HOW TO COMPLETE THIS TASK:
All of the data is to be set down again without any alteration.

[Stored records]
§

(** The values that a render function, or a function found in its place,
    hands back to [visit]: a string, [undefined], a boolean, or an object
    that has no [toString] and no [valueOf] of its own. *)
Inductive jsv :=
| VStr (s : string)
| VUndef
| VBool (b : bool)
| VObj.

(** The string that [buf += v] appends. *)
Definition to_str (v : jsv) : string :=
  match v with
  | VStr s => s
  | VUndef => "undefined"
  | VBool true => "true"
  | VBool false => "false"
  | VObj => "[object Object]"
  end.

(** [node.val] as a value. *)
Definition of_val (o : option string) : jsv := from_option VStr VUndef o.

(** What a call of a built-in function ends in: a value, or a
    [TypeError]. *)
Inductive native :=
| Returns (v : jsv)
| Raises.

(** A member that an object literal inherits from [Object.prototype]: a
    function, with its [length] and with what [fn.call(this, node, nodes,
    i)] ends in when [this] is an instance of one of the classes of these
    sources, [node] a node object and [nodes] an array ([fn.call(this)]
    returns or throws in the same cases); or the accessor [__proto__],
    which gives the prototype, an object. *)
Inductive inherited :=
| InheritedFunction (len : nat) (call : native)
| InheritedObject.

§

ANSWER TO THIS TASK:
(** The values that a render function, or a function found in its place,
    hands back to [visit]: a string, [undefined], a boolean, or an object
    that has no [toString] and no [valueOf] of its own. *)
Inductive jsv :=
| VStr (s : string)
| VUndef
| VBool (b : bool)
| VObj.

(** The string that [buf += v] appends. *)
Definition to_str (v : jsv) : string :=
  match v with
  | VStr s => s
  | VUndef => "undefined"
  | VBool true => "true"
  | VBool false => "false"
  | VObj => "[object Object]"
  end.

(** [node.val] as a value. *)
Definition of_val (o : option string) : jsv := from_option VStr VUndef o.

(** What a call of a built-in function ends in: a value, or a
    [TypeError]. *)
Inductive native :=
| Returns (v : jsv)
| Raises.

(** A member that an object literal inherits from [Object.prototype]: a
    function, with its [length] and with what [fn.call(this, node, nodes,
    i)] ends in when [this] is an instance of one of the classes of these
    sources, [node] a node object and [nodes] an array ([fn.call(this)]
    returns or throws in the same cases); or the accessor [__proto__],
    which gives the prototype, an object. *)
Inductive inherited :=
| InheritedFunction (len : nat) (call : native)
| InheritedObject.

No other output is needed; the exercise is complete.